L’argumentation la plus forte pour les athées concerne la douleur. C’est presque un cliché [en français dans le texte]. Comment un Dieu plein d’amour peut-il permettre la douleur, non pas une simple rage de dents, mais une douleur vrillante, presque incessante, à mourir. Il l’a permise pour Son propre Fils.
Une douleur tellement forte relève du mystère, encore plus mystérieuse quand elle frappe des enfants. Je soupçonne que c’est ce qui a éloigné bien des gens de la foi. Est-elle moins mystérieuse quand elle frappe des petits enfants déjà touchés par une approche spéciale de Dieu ? Certes pas pour un athée. Ni même pour un mormon, ou un juif, qui n’ont pas la même attitude que nous, catholiques, devant la souffrance.
Nous croyons que la souffrance, bien comprise, nous rapproche de Dieu, aide à atténuer les douleurs du Christ, et attire notre prochain vers le salut. Quelle monstrueuse croyance pour ceux qui ne comprennent pas.
Nous vivons une époque de grands saints: le grand Jean-Paul. Josemarie Escrivá. Mère Teresa. Padre Pio. Gianna Molla. Brendan Kelly. Margaret Leo. Audrey Stevenson.

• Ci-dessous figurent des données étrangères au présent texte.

(** ** ExampleClass *)

Module Example.

(** The fields of [ExampleClass]: three private event sources and [_str]. *)
Record ExampleClass : Type := mkExampleClass {
  _onBake : Custom.World;
  _onStringChange : Custom.World;
  _str : Value;
  _onGo : Custom.World
}.

(** [new ExampleClass()]: [createEvent()], [createValueEvent()], the empty
    string and [createEventT()], which is [createCustomEvent] under its
    earlier name. *)
Definition new : ExampleClass :=
  mkExampleClass Custom.createEvent Custom.createValueEvent
    (VStr EmptyString) Custom.createCustomEvent.

(** The getter [str]. *)
Definition str (o : ExampleClass) : Value := _str o.

(** [obj.onStringChange(l)] and [obj.onStringChange.addListener(l)]: the
    getter hands out [_onStringChange.evt]. *)
Definition onStringChange (via : Custom.Via) (l : Listener) (o : ExampleClass)
  : ExampleClass :=
  mkExampleClass (_onBake o) (Custom.register via l (_onStringChange o))
    (_str o) (_onGo o).

Section Methods.

(** The calls a listener makes on the source that invokes it. *)
Variable body : Listener -> list Value -> list Custom.Call.

(** [shake()] *)
Definition shake (fuel : nat) (o : ExampleClass) : option ExampleClass :=
  match Custom.trigger body fuel [] (_onBake o) with
  | Some w => Some (mkExampleClass w (_onStringChange o) (_str o) (_onGo o))
  | None => None
  end.

(** [setStr(value)]: the assignment to [_str], then the trigger. *)
Definition setStr (fuel : nat) (value : Value) (o : ExampleClass)
  : option ExampleClass :=
  let o1 := mkExampleClass (_onBake o) (_onStringChange o) value (_onGo o) in
  match Custom.trigger body fuel [value] (_onStringChange o1) with
  | Some w => Some (mkExampleClass (_onBake o1) w (_str o1) (_onGo o1))
  | None => None
  end.

(** [go(speed,direction)] *)
Definition go (fuel : nat) (speed direction : Value) (o : ExampleClass)
  : option ExampleClass :=
  match Custom.trigger body fuel [speed; direction] (_onGo o) with
  | Some w => Some (mkExampleClass (_onBake o) (_onStringChange o) (_str o) w)
  | None => None
  end.

End Methods.

End Example.

(** * Properties *)

(** ** The registry as an array *)

Lemma nth_error_middle (pre suf : list Listener) (x : Listener) :
  nth_error (pre ++ x :: suf) (length pre) = Some x.
Proof.
  rewrite nth_error_app2 by lia.
  now rewrite Nat.sub_diag.
Qed.

Lemma splice_middle (pre suf : list Listener) (x : Listener) :
  splice (pre ++ x :: suf) (length pre) 1 = pre ++ suf.
Proof.
  unfold splice.
  rewrite firstn_app, Nat.sub_diag, firstn_all. simpl firstn.
  rewrite app_nil_r, skipn_app.
  replace (length pre + 1 - length pre) with 1 by lia.
  rewrite skipn_all2 by lia.
  reflexivity.
Qed.

(** The loop, entered at the end of [pre], fails when [item] is not ahead. *)
Lemma aryRemoveItem_from_absent (suf pre : list Listener) (item : Listener) (n : nat) :
  ~ In item suf ->
  aryRemoveItem_from n (length pre) (pre ++ suf) item = (pre ++ suf, false).
Proof.
  revert pre n.
  induction suf as [|x suf IH]; intros pre n Hnot.
  - destruct n; simpl; [reflexivity|].
    rewrite app_nil_r.
    now rewrite (proj2 (nth_error_None pre (length pre)) (le_n _)).
  - destruct n; simpl; [reflexivity|].
    rewrite nth_error_middle.
    destruct (Nat.eqb_spec x item) as [->|Hne].
    + exfalso. apply Hnot. now left.
    + specialize (IH (pre ++ [x]) n).
      rewrite length_app in IH. simpl in IH.
      rewrite Nat.add_1_r, <- app_assoc in IH. simpl in IH.
      apply IH. intros Hin. apply Hnot. now right.
Qed.

(** The loop, entered at the end of [pre], removes the first [item] ahead. *)
Lemma aryRemoveItem_from_present (mid pre post : list Listener) (item : Listener) (n : nat) :
  ~ In item mid ->
  length mid < n ->
  aryRemoveItem_from n (length pre) (pre ++ mid ++ item :: post) item
  = (pre ++ mid ++ post, true).
Proof.
  revert pre n.
  induction mid as [|x mid IH]; intros pre n Hnot Hlen.
  - destruct n; [simpl in Hlen; lia|]. simpl.
    rewrite nth_error_middle, Nat.eqb_refl.
    now rewrite splice_middle.
  - destruct n; [simpl in Hlen; lia|].
    simpl aryRemoveItem_from.
    change (pre ++ x :: mid ++ item :: post)
      with (pre ++ x :: (mid ++ item :: post)).
    rewrite nth_error_middle.
    destruct (Nat.eqb_spec x item) as [->|Hne].
    + exfalso. apply Hnot. now left.
    + specialize (IH (pre ++ [x]) n).
      rewrite length_app in IH. simpl in IH.
      rewrite Nat.add_1_r, <- !app_assoc in IH. simpl in IH.
      apply IH; [|simpl in Hlen; lia].
      intros Hin. apply Hnot. now right.
Qed.

Lemma aryRemoveItem_absent (ary : list Listener) (item : Listener) :
  ~ In item ary -> aryRemoveItem ary item = (ary, false).
Proof.
  intros Hnot. unfold aryRemoveItem.
  exact (aryRemoveItem_from_absent ary nil item (length ary) Hnot).
Qed.

Lemma aryRemoveItem_first (pre post : list Listener) (item : Listener) :
  ~ In item pre ->
  aryRemoveItem (pre ++ item :: post) item = (pre ++ post, true).
Proof.
  intros Hnot. unfold aryRemoveItem.
  apply (aryRemoveItem_from_present pre nil post item _ Hnot).
  rewrite length_app. simpl. lia.
Qed.

(** Every array that holds [item] splits at its first occurrence. *)
Lemma first_occurrence (ary : list Listener) (item : Listener) :
  In item ary ->
  exists pre post, ary = pre ++ item :: post /\ ~ In item pre.
Proof.
  induction ary as [|x ary IH]; intros Hin; [destruct Hin|].
  destruct (Nat.eq_dec x item) as [->|Hne].
  - exists [], ary. split; [reflexivity|intros []].
  - destruct Hin as [->|Hin]; [congruence|].
    destruct (IH Hin) as (pre & post & -> & Hnot).
    exists (x :: pre), post. split; [reflexivity|].
    intros [->|H]; [congruence|contradiction].
Qed.

Lemma aryRemoveItem_present (ary : list Listener) (item : Listener) :
  In item ary ->
  exists pre post,
    ary = pre ++ item :: post /\ ~ In item pre /\
    aryRemoveItem ary item = (pre ++ post, true).
Proof.
  intros Hin.
  destruct (first_occurrence ary item Hin) as (pre & post & -> & Hnot).
  exists pre, post. repeat split; [assumption|].
  now apply aryRemoveItem_first.
Qed.

(** One occurrence of [item] goes, and none of any other listener. *)
Lemma aryRemoveItem_count (ary : list Listener) (item x : Listener) :
  count_occ Nat.eq_dec (fst (aryRemoveItem ary item)) x
  = if Nat.eq_dec x item
    then pred (count_occ Nat.eq_dec ary x)
    else count_occ Nat.eq_dec ary x.
Proof.
  destruct (in_dec Nat.eq_dec item ary) as [Hin|Hnot].
  - destruct (aryRemoveItem_present ary item Hin) as (pre & post & -> & Hpre & ->).
    simpl fst. rewrite !count_occ_app. simpl.
    destruct (Nat.eq_dec item x) as [->|Hne].
    + destruct (Nat.eq_dec x x); [|congruence]. lia.
    + destruct (Nat.eq_dec x item); [congruence|reflexivity].
  - rewrite (aryRemoveItem_absent ary item Hnot). simpl fst.
    destruct (Nat.eq_dec x item) as [->|Hne]; [|reflexivity].
    rewrite (proj1 (count_occ_not_In Nat.eq_dec ary item) Hnot).
    reflexivity.
Qed.

(** [removeListener] on a custom event, by cases on the presence of the
    listener. *)
Lemma removeListener_present (f : Listener) (w : Custom.World) :
  In f (Custom.listeners w) ->
  exists pre post,
    Custom.listeners w = pre ++ f :: post /\ ~ In f pre /\
    Custom.removeListener f w = Custom.mkWorld (pre ++ post) (Custom.invoked w).
Proof.
  intros Hin. unfold Custom.removeListener.
  destruct (aryRemoveItem_present _ _ Hin) as (pre & post & E & Hpre & ->).
  now exists pre, post.
Qed.

Lemma removeListener_absent (f : Listener) (w : Custom.World) :
  ~ In f (Custom.listeners w) -> Custom.removeListener f w = w.
Proof.
  intros Hnot. unfold Custom.removeListener.
  rewrite aryRemoveItem_absent by assumption.
  now destruct w.
Qed.

(** ** Fuel *)

Lemma seq_calls_mono {C W : Type} (step step' : C -> W -> option W) :
  (forall c w r, step c w = Some r -> step' c w = Some r) ->
  forall cs w r, seq_calls step cs w = Some r -> seq_calls step' cs w = Some r.
Proof.
  intros Hstep cs.
  induction cs as [|c cs IH]; intros w r H; simpl in *; [assumption|].
  destruct (step c w) as [w'|] eqn:E; [|discriminate].
  rewrite (Hstep _ _ _ E). now apply IH.
Qed.

Section CustomDispatch.

Import Custom.

Variable body : Listener -> list Value -> list Call.

Lemma for_of_step (n : nat) (args : list Value) (i : nat) (w : World) :
  for_of body (S n) args i w
  = match nth_error (listeners w) i with
    | None => Some w
    | Some l =>
        match seq_calls (exec body n) (body l args) (enter l args w) with
        | Some w' => for_of body n args (S i) w'
        | None => None
        end
    end.
Proof. reflexivity. Qed.

Lemma for_of_end (fuel : nat) (args : list Value) (i : nat) (w : World) :
  nth_error (listeners w) i = None -> for_of body fuel args i w = Some w.
Proof. intros H. destruct fuel; simpl; now rewrite H. Qed.

(** A call that completes with some fuel completes alike with more. *)
Lemma custom_fuel_mono (n : nat) :
  (forall m c w r, n <= m -> exec body n c w = Some r -> exec body m c w = Some r) /\
  (forall m args i w r, n <= m ->
     for_of body n args i w = Some r -> for_of body m args i w = Some r).
Proof.
  induction n as [|n [IHe IHf]].
  - split.
    + intros m c w r _ H. discriminate H.
    + intros m args i w r _ H. simpl in H.
      destruct m; simpl; destruct (nth_error (listeners w) i);
        congruence.
  - split.
    + intros m c w r Hle H.
      destruct m as [|m]; [lia|].
      simpl in *. destruct c; try assumption.
      apply IHf; [lia|assumption].
    + intros m args i w r Hle H.
      destruct m as [|m]; [lia|].
      simpl in *.
      destruct (nth_error (listeners w) i) as [l|]; [|assumption].
      destruct (seq_calls (exec body n) (body l args) (enter l args w))
        as [w'|] eqn:E; [|discriminate].
      rewrite (seq_calls_mono (exec body n) (exec body m)
                 (fun c u r' => IHe m c u r' ltac:(lia)) _ _ _ E).
      apply IHf; [lia|assumption].
Qed.

Lemma trigger_fuel_mono (n m : nat) (args : list Value) (w r : World) :
  n <= m -> trigger body n args w = Some r -> trigger body m args w = Some r.
Proof. unfold trigger. apply (proj2 (custom_fuel_mono n)). Qed.

(** Listeners that make no call on the source are met one after another,
    from the iterator's index to the end of the array. *)
Lemma for_of_passive (args : list Value) (rest pre : list Listener)
      (tr : list (Listener * list Value)) (fuel : nat) :
  (forall l, In l rest -> body l args = []) ->
  length rest <= fuel ->
  for_of body fuel args (length pre) (mkWorld (pre ++ rest) tr)
  = Some (mkWorld (pre ++ rest) (tr ++ map (fun l => (l, args)) rest)).
Proof.
  revert pre tr fuel.
  induction rest as [|x rest IH]; intros pre tr fuel Hq Hlen.
  - rewrite !app_nil_r.
    destruct fuel; simpl;
      now rewrite (proj2 (nth_error_None pre (length pre)) (le_n _)).
  - destruct fuel as [|fuel]; [simpl in Hlen; lia|].
    simpl for_of. rewrite nth_error_middle.
    rewrite (Hq x (or_introl eq_refl)). simpl seq_calls.
    unfold enter. simpl listeners. simpl invoked.
    specialize (IH (pre ++ [x]) (tr ++ [(x, args)]) fuel).
    rewrite length_app in IH. simpl in IH.
    rewrite Nat.add_1_r, <- !app_assoc in IH. simpl in IH.
    rewrite IH; [reflexivity| |simpl in Hlen; lia].
    intros l Hl. apply Hq. now right.
Qed.

(** Over a stretch [mid] of such listeners the iterator advances to its
    end, at the cost of one unit of fuel for each. *)
Lemma for_of_passive_stretch (args : list Value) (mid pre suf : list Listener)
      (tr : list (Listener * list Value)) (fuel : nat) :
  (forall l, In l mid -> body l args = []) ->
  for_of body (length mid + fuel) args (length pre) (mkWorld (pre ++ mid ++ suf) tr)
  = for_of body fuel args (length (pre ++ mid))
      (mkWorld (pre ++ mid ++ suf) (tr ++ map (fun l => (l, args)) mid)).
Proof.
  revert pre tr.
  induction mid as [|x mid IH]; intros pre tr Hq.
  - simpl. now rewrite !app_nil_r.
  - simpl length. simpl for_of.
    change (pre ++ (x :: mid) ++ suf) with (pre ++ x :: (mid ++ suf)).
    rewrite nth_error_middle.
    rewrite (Hq x (or_introl eq_refl)). simpl seq_calls.
    unfold enter. simpl listeners. simpl invoked.
    specialize (IH (pre ++ [x]) (tr ++ [(x, args)])).
    rewrite length_app in IH. simpl in IH.
    rewrite Nat.add_1_r, <- !app_assoc in IH. simpl in IH.
    rewrite IH by (intros l Hl; apply Hq; now right).
    rewrite !length_app. reflexivity.
Qed.

(** A listener registered once at the end of [pre] that calls its own
    remover: the array closes up under the iterator, whose next index is
    then that of the second listener after it. *)
Lemma for_of_self_removal (args : list Value) (a : Listener)
      (pre post : list Listener) (tr : list (Listener * list Value)) (fuel : nat) :
  ~ In a pre ->
  body a args = [CallRemover a] ->
  (forall l, In l (pre ++ post) -> body l args = []) ->
  length (pre ++ a :: post) < fuel ->
  for_of body fuel args 0 (mkWorld (pre ++ a :: post) tr)
  = Some (mkWorld (pre ++ post)
            (tr ++ map (fun l => (l, args)) (pre ++ a :: tl post))).
Proof.
  intros Hpre Ha Hq Hlen.
  rewrite length_app in Hlen. simpl in Hlen.
  replace fuel with (length pre + (fuel - length pre)) by lia.
  pose proof (for_of_passive_stretch args pre [] (a :: post) tr
                (fuel - length pre)) as Hs.
  simpl app in Hs. simpl length in Hs. rewrite Hs; clear Hs.
  2:{ intros l Hl. apply Hq. apply in_or_app. now left. }
  destruct (fuel - length pre) as [|[|n]] eqn:En; [lia|lia|].
  rewrite for_of_step. simpl listeners.
  rewrite nth_error_middle, Ha.
  change (seq_calls (exec body (S n)) [CallRemover a]
            (enter a args (mkWorld (pre ++ a :: post)
                             (tr ++ map (fun l => (l, args)) pre))))
    with (Some (mkWorld (fst (aryRemoveItem (pre ++ a :: post) a))
                  ((tr ++ map (fun l => (l, args)) pre) ++ [(a, args)]))).
  rewrite aryRemoveItem_first by assumption. simpl fst.
  rewrite map_app. simpl map.
  destruct post as [|p post].
  - simpl tl. simpl map. rewrite !app_nil_r, <- app_assoc.
    apply for_of_end. simpl listeners.
    apply nth_error_None. lia.
  - simpl tl.
    pose proof (for_of_passive args post (pre ++ [p])
                  ((tr ++ map (fun l => (l, args)) pre) ++ [(a, args)]) (S n)) as Hp.
    rewrite length_app in Hp. simpl length in Hp.
    rewrite Nat.add_1_r, <- !app_assoc in Hp. simpl app in Hp.
    rewrite <- !app_assoc. simpl app.
    rewrite Hp; [reflexivity| |simpl in Hlen; lia].
    intros l Hl. apply Hq. apply in_or_app. right. now right.
Qed.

Vous ne connaissez pas ces trois derniers? Ce sont de tout petits saints dans la souffrance. Et il y en a encore beaucoup d’autres de par le monde, tout-petits pleins d’un immense sens du divin, même dans la petite enfance, qui ont terriblement souffert de maladies, d’affections, mais ont offert leur souffrance au profit des autres, pour le Christ, et sont morts jeunes.
Audrey Stevenson est née en 1983 dans une famille catholique peu pratiquante — on ne disait même pas le benedicite en passant à table. Agée de trois ans quand la famille visita la maison de Thérèse de Lisieux puis le carmel où vécut et mourut la Petite Fleur, Audrey s’écria : « je veux entrer au carmel. »
Peu après la famille s’installa dans un nouvel appartement. Audrey dessina un crucifix en jaune et le colla au mur. Elle avait mis de tels crucifix dans les chambres de la maison où ils avaient vécu les années précédentes.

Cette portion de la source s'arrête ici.